We just need to replace the dffun and dfargs in the list that is returned
by that before returning ourselves. For this we look at the merMod method in
emmeans (https://github.com/rvlenth/emmeans/blob/0af291a78eaecb9e22f45b5ec064474f5f5ed61a/R/helpers.R#L192).

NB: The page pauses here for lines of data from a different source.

(** C4 fails for a selector other than "all": the history requests put a
    lower-case selector into the path as it is, and its upper-case form does
    not occur in the path. *)
Lemma C4_history_keeps_case :
  sent (GetOrderHistory (Order := entry.t)
          (sample.answering json.nil) "btc-ltc" 0)
    = [GET "account/getorderhistory?market=btc-ltc" true]
  /\ strings.Contains "account/getorderhistory?market=btc-ltc"
       (strings.ToUpper no_tables "btc-ltc") = false
  /\ sent (GetWithdrawalHistory (Withdrawal := entry.t)
             (sample.answering json.nil) "btc" 5)
       = [GET "account/getwithdrawalhistory?count=5&currency=btc" true]
  /\ strings.Contains "account/getwithdrawalhistory?count=5&currency=btc"
       (strings.ToUpper no_tables "btc") = false
  /\ sent (GetDepositHistory (Deposit := entry.t)
             (sample.answering json.nil) "btc" 5)
       = [GET "account/getdeposithistory?count=5&currency=btc" true]
  /\ strings.Contains "account/getdeposithistory?count=5&currency=btc"
       (strings.ToUpper no_tables "btc") = false.
Proof. repeat split. Qed.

emm_basis.mmrm <- function(object, trms, xlev, grid, vcov., ...) {
res <- emm_basis(object$model, trms = trms, xlev = xlev, grid = grid, vcov. = vcov., component = "cond", ...)
dfargs <- list(object = object)
dffun <- function(k, dfargs) {
# Note: Once this is `df_md` function is in the package we can just get
# it from there instead from global environment.
get("df_md", envir = globalenv())(dfargs$object, k)$denom_df
}
res$dfargs <- dfargs
res$dffun <- dffun
res
}
Now let's see if we can use emmeans on the mmrm object:
emm_obj <- emmeans(result, c("ARMCD", "AVISIT"), data = dat)
emm_obj
So that gives different result than calling directly the glmmTMB method:
emm_obj2 <- emmeans(result$model, c("ARMCD", "AVISIT"), data = dat)
emm_obj2
So our own degrees of freedom are used successfully!
Based on this we can then calculate any least square means, e.g.:
pairs(emm_obj)
Note that we have numerical problems here because of the wrong Satterthwaite
calculations at this point. But all this will be fixed when h_covbeta_fun()
is fixed.
openpharma/mmrm documentation built on April 14, 2025, 2:10 a.m.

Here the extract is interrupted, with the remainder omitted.